I'm in the same boat as MDLarson. I thought I'd be a little more conservative.


----------



## adambyte (Apr 3, 2004)

lol. It's okay, Randman, most people don't know they're liberals. That's why "liberal" has been so easily made a bad word in the US.


----------



## michaelsanford (Apr 3, 2004)

Economic Left/Right: -6.50
Social Libertarian/Authoritarian: -4.1


----------



## MikeXpop (Apr 3, 2004)

Economic Left/Right: -4.62
Social Libertarian/Authoritarian: -3.38

I thought some of the questions were badly worded.
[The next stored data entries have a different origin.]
(** * diffdev: the command loop, the .gitignore parser and the project tree

  A shallow embedding of [src/diffdev/cli.py], [src/diffdev/gitignore.py],
  [src/diffdev/tree_utils.py] and [src/diffdev/clipboard.py].

  Conventions of the embedding.
  - A Python [str] is the list of its code points ([Py.str]).
  - A call into a collaborator (the console, the context manager, the
    model client, the patch manager, the file system) either returns a
    value or raises; what it does is read from a [world], one per
    iteration of the command loop.  Exceptions, [KeyboardInterrupt]
    included, surface at these calls.
  - [print] and the [logging] calls never raise; printed text is kept in
    the event log, log records are dropped.
  - The collaborators of [cli.py] that are not among the sources
    (ConfigManager, ContextManager, LLMClient, PatchManager,
    FileSelector) and the library function [fnmatch.fnmatch] are
    parameters: the statements hold for whatever they do.
  - The tree under the root of ProjectTreeGenerator is a finite value;
    Python's own recursion limit is not modelled. *)

From Stdlib Require Import String Ascii.
From Stdlib Require Import NArith List Bool Arith Lia.
From Stdlib Require Import DecimalString Sorted.
Import ListNotations.

Set Implicit Arguments.
Set Warnings "-register-all".

(* ================================================================== *)
(** * Python values *)
(* ================================================================== *)

Module Py.

(** [str]: a sequence of Unicode code points. *)
Definition str := list N.

(** An ASCII literal of the source. *)
Definition lit (s : String.string) : str :=
  map Ascii.N_of_ascii (String.list_ascii_of_string s).

Definition eqb (a b : str) : bool :=
  if list_eq_dec N.eq_dec a b then true else false.

(** Truth value of a [str] and of an [Optional[str]]. *)
Definition truthy (s : str) : bool :=
  match s with [] => false | _ :: _ => true end.

Definition truthy_opt (o : option str) : bool :=
  match o with None => false | Some s => truthy s end.

(** [str.isspace] on one code point: the characters [str.strip()]
    removes. *)
Definition isspace (c : N) : bool :=
  ((9 <=? c) && (c <=? 13) || (28 <=? c) && (c <=? 32)
   || (c =? 133) || (c =? 160) || (c =? 5760)
   || (8192 <=? c) && (c <=? 8202)
   || (c =? 8232) || (c =? 8233) || (c =? 8239) || (c =? 8287)
   || (c =? 12288))%N.

Fixpoint lstrip (s : str) : str :=
  match s with
  | c :: s' => if isspace c then lstrip s' else s
  | [] => []
  end.

Definition rstrip (s : str) : str := rev (lstrip (rev s)).

(** [s.strip()] *)
Definition strip (s : str) : str := rstrip (lstrip s).

(** [s.startswith(p)] *)
Fixpoint startswith (s p : str) {struct p} : bool :=
  match p, s with
  | [], _ => true
  | a :: p', b :: s' => (a =? b)%N && startswith s' p'
  | _ :: _, [] => false
  end.

(** [s.endswith(p)] *)
Definition endswith (s p : str) : bool := startswith (rev s) (rev p).

(** [sep.join(xs)] *)
Fixpoint join (sep : str) (xs : list str) : str :=
  match xs with
  | [] => []
  | [x] => x
  | x :: rest => x ++ sep ++ join sep rest
  end.

(** [str(n)] for a non-negative [int]. *)
Definition str_of_nat (n : nat) : str :=
  lit (NilZero.string_of_uint (Nat.to_uint n)).

(** [s.rjust(width)] *)
Definition rjust (s : str) (width : nat) : str :=
  repeat 32%N (width - length s) ++ s.

(** [s.lower()] restricted to what a comparison with an ASCII word can
    see: A-Z go to a-z.  No other code point lowercases to a letter of
    [exit], [select], [undo] or [redo], so [lower s = lit w] decides
    [s.lower() == w] for these words. *)
Definition lower_char (c : N) : N :=
  if ((65 <=? c) && (c <=? 90))%N then (c + 32)%N else c.

Definition lower (s : str) : str := map lower_char s.

(** Text-mode reading: [\r\n] and a lone [\r] become [\n] ... *)
Fixpoint universal_newlines (s : str) : str :=
  match s with
  | 13%N :: ((10%N :: _) as rest) => universal_newlines rest
  | 13%N :: rest => 10%N :: universal_newlines rest
  | c :: rest => c :: universal_newlines rest
  | [] => []
  end.

(** ... and iterating the file (or [readlines()]) yields the lines, each
    with its terminating [\n], the last one possibly without. *)
Fixpoint split_lines (cur : str) (s : str) : list str :=
  match s with
  | [] => match cur with [] => [] | _ => [rev cur] end
  | c :: rest =>
      if (c =? 10)%N then rev (c :: cur) :: split_lines [] rest
      else split_lines (c :: cur) rest
  end.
Like the ones that said along the lines of "Should the rights of corperations be held above the rights of citizens?". You're taking that test as a citizen, so why would you answer any other way? They kind of through the test off a little to the left.
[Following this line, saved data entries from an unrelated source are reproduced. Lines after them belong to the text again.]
(** [parseInt(s)] without a radix; [None] is [NaN].  The result is a
    Number: the integer read, rounded to a double.  (The language lets an
    engine approximate a decimal integer of more than 20 digits; the engine
    of Node rounds it to the nearest double, as here.) *)
Definition parseInt (s : jsstring) : option jsint :=
  let (negative, s2) := signOf (trimStart s) in
  let (radix, s3) := radixOf s2 in
  match leadingNumber radix s3 None with
  | None => None
  | Some n =>
      Some match toDouble n with
           | Some v => Finite (if negative then (- Z.of_N v)%Z else Z.of_N v)
           | None => Infinite negative
           end
  end.

(** What [config set] stores under a key. *)
Inductive TypedValue :=
| Text (s : jsstring)
| Whole (n : jsint)
| Real (x : Q)
| Flag (b : bool).

(** Why [config set] exits with status 1. *)
Inductive SetError :=
| Usage
| UnknownKey (key : jsstring)
| NotANumber (k : ConfigKey)
| BadTemperature.

Definition TRUE : jsstring := Eval cbv in lit "true".

Section ConfigSet.

(** [parseFloat]; [None] is [NaN]. *)
Variable parseFloat : jsstring -> option Q.

(** The type conversion of [config set]. *)
Definition typedValue (k : ConfigKey) (value : jsstring)
  : SetError + TypedValue :=
  match k with
  | KMaxTokens | KHistoryLimit =>
      match parseInt value with
      | None => inl (NotANumber k)
      | Some n => inr (Whole n)
      end
  | KTemperature =>
      match parseFloat value with
      | None => inl BadTemperature
      | Some x =>
          if (Qle_bool 0 x && Qle_bool x 2)%bool then inr (Real x)
          else inl BadTemperature
      end
  | KStreamResponse | KSaveHistory | KDebug =>
      inr (Flag (str_eqb (toLowerCase value) TRUE))
  | _ => inr (Text value)
  end.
I'm almost right where Ghandi is. I also find it interesting that Bush is almost exactly where Thatcher is.


----------



## goynang (Apr 4, 2004)

Economic Left/Right: 0.88
Social Libertarian/Authoritarian: -1.64

Had a real hard time answering some of the questions. As others have pointed out the questions in these kind of things are often skewed and it's hard to answer with a simple negative/positive response. Sometime there are more than 2 possibilities to a situation so a simple pick 'a' or 'b' is no good - I want to pick 'c'!

That said, seems I'm more right wing than you bunch of ivory tower, liberal, fence sitting middle of the roaders. ;o)
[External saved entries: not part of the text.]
(** * The content-editable mixin of canvas-editor

    A shallow embedding of [addon/mixins/content-editable.js]: the handlers
    of one editable block ([input], [keyDown], [paste]), the model
    synchronisation [setBlockContentFromInput] and the observer
    [renderBlockContent], followed by the properties of the keyboard
    state machine and of the render-suppression flag.

    Conventions of the embedding.
    - A handler is a computation in the monad [M]: it reads and writes the
      component ([Session]), lists the effects it has on the outside world
      ([Effect]: event cancellation, DOM writes, host callbacks,
      [document.execCommand]) in the order they happen, and either returns
      or throws.
    - What a handler reads from the browser and from the collaborating
      mixins is the record [Env]; what the host does to the block while it
      handles a callback is the section variable [host].
    - A JavaScript number is an IEEE 754 binary64 ([spec_float] with a
      53-bit mantissa), with its rounding, infinities and NaN. *)

From Stdlib Require Import ZArith Ascii SpecFloat.
From stdpp Require Import base option list strings gmap.


(** ** Data *)

(** A number of the language: a double. *)
Definition number : Type := spec_float.

(** A [DOMRect], in viewport pixels. *)
Record Rect := {
  top : number;
  bottom : number;
  left : number;
  right : number
}.

(** A child node of the editable element; only its [nodeName] is read. *)
Record Node := {
  nodeName : string
}.

(** The editable element as the mixin sees it.  [innerText] is [None] on
    a browser that does not implement it; [clientRects] is the value of
    [getClientRects()], one rectangle per rendered line box. *)
Record Element := {
  childNodes : list Node;
  innerText : option string;
  textContent : string;
  clientRects : list Rect
}.

(** The result of [TextManipulation.getManipulation]. *)
Record TextSplit := {
  textBeforeSelection : string;
  textAfterSelection : string
}.

(** The block bound to the component.  [content] and [lastContent] are
    [None] while the property is undefined or null. *)
Record Block := {
  id : string;
  content : option string;
  lastContent : option string
}.

(** The component's own mutable state. *)
Record Session := {
  block : Block;
  isUpdatingBlockContent : bool
}.

(** What a handler consults besides the component: the element, the
    [Selection] mixin ([selection.isCollapsed], [currentRangeRect]) and the
    text-manipulation library. *)
Record Env := {
  element : Element;
  selection_isCollapsed : bool;
  currentRangeRect : option Rect;
  getManipulation : Element → TextSplit
}.

(** The fields of a keydown event that [keyDown] reads:
    [evt.originalEvent.key], [evt.originalEvent.keyCode], [evt.shiftKey]. *)
Record KeyEvent := {
  key : option string;
  keyCode : Z;
  shiftKey : bool
}.

(** A paste event: the clipboard, keyed by MIME type. *)
Record PasteEvent := {
  clipboardData : gmap string string
}.

(** The callbacks of the enclosing editor. *)
Inductive HostCall :=
  | OnBlockDeletedLocally (b : Block) (remainder : string)
  | OnNavigateLeft (b : Block)
  | OnNavigateRight (b : Block)
  | OnNavigateUp (b : Block) (r : Rect)
  | OnNavigateDown (b : Block) (r : Rect)
  | BlockContentUpdatedLocally
  | NewBlockInsertedLocally (text : string).

(** The two jQuery writes of [renderBlockContent]. *)
Inductive DomWrite :=
  | SetText (s : string)
  | SetHtml (markup : string).

Inductive Effect :=
  | EStopPropagation
  | EPreventDefault
  | EDom (w : DomWrite)
  | EHost (c : HostCall)
  | EExecCommand (name : string) (showUI : bool) (value : string).

Inductive JsError :=
  | TypeError.

(** The value switched on by [keyDown]: a key name or a numeric code. *)
Inductive KeyValue :=
  | KName (s : string)
  | KCode (n : Z).

#[global] Instance number_eq_dec : EqDecision number.
Proof. solve_decision. Defined.
#[global] Instance Rect_eq_dec : EqDecision Rect.
Proof. solve_decision. Defined.
#[global] Instance Block_eq_dec : EqDecision Block.
Proof. solve_decision. Defined.
#[global] Instance HostCall_eq_dec : EqDecision HostCall.
Proof. solve_decision. Defined.
#[global] Instance DomWrite_eq_dec : EqDecision DomWrite.
Proof. solve_decision. Defined.
#[global] Instance Effect_eq_dec : EqDecision Effect.
Proof. solve_decision. Defined.
#[global] Instance KeyValue_eq_dec : EqDecision KeyValue.
Proof. solve_decision. Defined.

(** ** The handler monad *)

Inductive Outcome (A : Type) :=
  | Returned (a : A) (s : Session)
  | Threw (e : JsError) (s : Session).
Arguments Returned {A} a s.
Arguments Threw {A} e s.

(** A computation maps the component's state to the effects performed and
    the way the call ended. *)
Definition M (A : Type) : Type := Session → list Effect * Outcome A.

#[global] Instance M_ret : MRet M := λ A a s, ([], Returned a s).

#[global] Instance M_bind : MBind M := λ A B f m s,
  match m s with
  | (tr, Returned a s1) =>
      match f a s1 with
      | (tr', o) => (tr ++ tr', o)
      end
  | (tr, Threw e s1) => (tr, Threw e s1)
  end.

Definition emit (e : Effect) : M unit := λ s, ([e], Returned () s).
Definition throw {A} (e : JsError) : M A := λ s, ([], Threw e s).
Definition gets {A} (f : Session → A) : M A := λ s, ([], Returned (f s) s).
Definition modify (f : Session → Session) : M unit :=
  λ s, ([], Returned () (f s)).

(** [when c m]: an [if (c) { m }] without else. *)
Definition when (c : bool) (m : M unit) : M unit :=
  if c then m else mret ().

(** ** Pure helpers *)

(** JavaScript truthiness of a string and of a possibly absent string. *)
Definition truthy (s : string) : bool := negb (bool_decide (s = "")).

Definition truthy_opt (o : option string) : bool :=
  match o with
  | Some s => truthy s
  | None => false
  end.

(** Arithmetic on doubles: the mantissa width and the exponent bound of
    binary64. *)
Definition prec : Z := 53.
Definition emax : Z := 1024.

(** The double nearest to [m * 2^e], and the double of an integer. *)
Definition dyadic (m e : Z) : number := binary_normalize prec emax m e false.
Definition numOf (n : Z) : number := dyadic n 0.

(** [a - b]: the difference, rounded to the nearest double. *)
Definition numSub (a b : number) : number := SFsub prec emax a b.

(** [a > b]: false when either side is NaN. *)
Definition numGt (a b : number) : bool := SFltb b a.

(** [text.replace(/\n$/, '')]: drops one line feed at the very end. *)
Fixpoint strip_final_newline (s : string) : string :=
  match s with
  | EmptyString => EmptyString
  | String c rest =>
      match rest with
      | EmptyString => if Ascii.eqb c "010"%char then EmptyString else s
      | String _ _ => String c (strip_final_newline rest)
      end
  end.

(** [getElementRect(side = 'top')]; the result is [None] where the
    indexed rectangle is undefined. *)
Definition getElementRect (el : Element) (side : string) : option Rect :=
  let rects := clientRects el in
  if bool_decide (side = "top") then rects !! 0%nat
  else match length rects with
       | O => None
       | S n => rects !! n
       end.

Definition firstChild (el : Element) : option Node := head (childNodes el).

(** [element.innerText || element.textContent] *)
Definition renderedText (el : Element) : string :=
  match innerText el with
  | Some t => if truthy t then t else textContent el
  | None => textContent el
  end.

(** [getElementText()]; [isFirefox] is the module constant computed from
    the user agent. *)
Definition getElementText (isFirefox : bool) (el : Element) : string :=
  if bool_decide (length (childNodes el) = 1%nat)
     && bool_decide (nodeName <$> firstChild el = Some "BR")
  then ""
  else
    let text := renderedText el in
    if isFirefox then strip_final_newline text else text.

(** [evt.originalEvent.key || evt.originalEvent.keyCode] *)
Definition keyValue (evt : KeyEvent) : KeyValue :=
  match key evt with
  | Some k => if truthy k then KName k else KCode (keyCode evt)
  | None => KCode (keyCode evt)
  end.

(** [clipboardData.getData(format)]: the empty string when the clipboard
    holds nothing for the format. *)
Definition getData (cd : gmap string string) (format : string) : string :=
  default "" (cd !! format).

(** ** The mixin *)

(** The three property writes of the mixin, as state updates. *)
Definition withUpdating (b : bool) (s : Session) : Session :=
  {| block := block s; isUpdatingBlockContent := b |}.

Definition withLastContent (v : option string) (s : Session) : Session :=
  {| block := {| id := id (block s);
                 content := content (block s);
                 lastContent := v |};
     isUpdatingBlockContent := isUpdatingBlockContent s |}.

Definition withContent (v : option string) (s : Session) : Session :=
  {| block := {| id := id (block s);
                 content := v;
                 lastContent := lastContent (block s) |};
     isUpdatingBlockContent := isUpdatingBlockContent s |}.

Definition set_isUpdatingBlockContent (b : bool) : M unit :=
  modify (withUpdating b).

Definition set_block_lastContent (v : option string) : M unit :=
  modify (withLastContent v).

(** Dereferencing a value whose property is read next: a [TypeError] when
    it is undefined. *)
Definition deref {A} (o : option A) : M A :=
  match o with
  | Some a => mret a
  | None => throw TypeError
  end.

(** [renderBlockContent], the observer of [block.content] that also runs
    on [didInsertElement]. *)
Definition renderBlockContent : M unit :=
  updating ← gets isUpdatingBlockContent;
  if (updating : bool) then mret ()
  else
    c ← gets (λ s, content (block s));
    if truthy_opt c
    then emit (EDom (SetText (default "" c)))
    else emit (EDom (SetHtml "<br>")).

(** The [didInsertElement] hook runs the same function. *)
Definition didInsertElement : M unit := renderBlockContent.

(** [set('block.content', v)].  Ember's [set] changes the property and
    notifies its observers, synchronously, only when the new value differs
    from the current one; the one observer here is [renderBlockContent]. *)
Definition set_block_content (v : option string) : M unit :=
  old ← gets (λ s, content (block s));
  if bool_decide (old = v) then mret ()
  else modify (withContent v);; renderBlockContent.

Section Component.

(** The values the host assigns to [block.content] while it handles a
    callback, in order (none for a host that only takes note). *)
Variable host : HostCall → list (option string).

(** The module constant [isFirefox]. *)
Variable isFirefox : bool.

Variable env : Env.

Fixpoint hostWrites (ws : list (option string)) : M unit :=
  match ws with
  | [] => mret ()
  | v :: ws' => set_block_content v;; hostWrites ws'
  end.

(** Invoking a callback of the host: the call itself, then what the host
    does to the block before it returns. *)
Definition callHost (c : HostCall) : M unit :=
  emit (EHost c);; hostWrites (host c).

Definition setBlockContentFromInput
    (newContent : string) (preventRerender : bool) : M unit :=
  when preventRerender (set_isUpdatingBlockContent true);;
  old ← gets (λ s, content (block s));
  set_block_lastContent old;;
  set_block_content (Some newContent);;
  when preventRerender (set_isUpdatingBlockContent false);;
  callHost BlockContentUpdatedLocally.

Definition input : M unit :=
  let text := getElementText isFirefox (element env) in
  setBlockContentFromInput text true.

Definition newBlockAtSplit : M unit :=
  let ts := getManipulation env (element env) in
  setBlockContentFromInput (textBeforeSelection ts) false;;
  callHost (NewBlockInsertedLocally (textAfterSelection ts)).

Definition backspace : M unit :=
  let ts := getManipulation env (element env) in
  if truthy (textBeforeSelection ts) || negb (selection_isCollapsed env)
  then mret ()
  else
    emit EStopPropagation;;
    emit EPreventDefault;;
    b ← gets block;
    callHost (OnBlockDeletedLocally b (textAfterSelection ts)).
I find it interesting that there is no one on the part of the compass that I ended up in. Everywhere else there are loads of example of famous people. yet my bit is empty.

There must be someone in that bottom right hand corner! Can anyone suggest somebody???


----------



## markceltic (Apr 4, 2004)

I feel your frustration at some of those questions goynang.But since you find yourself at a position on the chart where no else is maybe you should run for office.Who knows you may start a new movement,then everything you ever said on here may come back to haunt you.


----------



## pds (Apr 4, 2004)

Now, now, we middle of the roaders aren't sitting on any fences... we're out there directing traffic


----------



## scruffy (Apr 4, 2004)

What got to me was a couple of questions asked you to express, not your opinions of certain activities, but what the reality is.

I can't exactly remember the question, but there was one that was something like "International corporations are illegally exploiting African nations by (doing something nasty, I forget what - dumping pollutants, maybe?) (Y) (N)"

Well, how should I know?  What am I, an investigative journalist with a month-long expense account and a driver and interpreter to take me around Nigerian villages and negotiate bribes for the cops?  I tried not answering that one, but it wouldn't let me continue...


----------



## MDLarson (Apr 5, 2004)

My wife is:
Economic Left/Right: -0.62
Social Libertarian/Authoritarian: 0.31

I guess we're pretty compatible on the political front!


----------



## brianleahy (Apr 5, 2004)

> There must be someone in that bottom right hand corner! Can anyone suggest somebody???



Tchaikovsky.

http://www.digitalronin.f2s.com/politicalcompass/composers.html

You're not, by chance, a writer of music, are you?

Also, note the following text from the results page:



> The usual understanding of anarchism as a left wing ideology does not take into account the neo-liberal "anarchism" championed by the likes of Ayn Rand, Milton Friedman and America's Libertarian Party, which couples law of the jungle right-wing economics with liberal positions on most social issues.


----------



## Rhisiart (Jan 9, 2007)

Attached is my plot. I really don't know what to make of it.


----------



## Satcomer (Jan 9, 2007)

rhisiart said:


> Attached is my plot. I really don't know what to make of it.



I would say a socialist. 

My score is: Economic Left/Right: -1.25
                 Social Libertarian/Authoritarian: -1.13


----------



## Rhisiart (Jan 9, 2007)

Being a dimwit, can you show it via a graph?


----------



## chevy (Jan 9, 2007)

My kids and colleagues would never have put me where this test decided I should be !


----------



## Satcomer (Jan 9, 2007)

I was trying to be funny, sorry. What your graph shows is you are left of center but believe your government should be involved in a lot of people's daily lives because of being left of center with a strong leaning toward Authority/Goverment. If you think about, Bush's graph would look like yours, but on the right side of  the center line.

My graph shows that I am almost center (independent political thinker)thinker on the Western political scale. I think most politicians are nut jobs at best.


----------



## Mikuro (Jan 9, 2007)

I'm in the position almost exactly opposite Bush. That does not surprise me. I'm close to where they put the Dalai Lama. That surprised me a little, actually, but in a good way. 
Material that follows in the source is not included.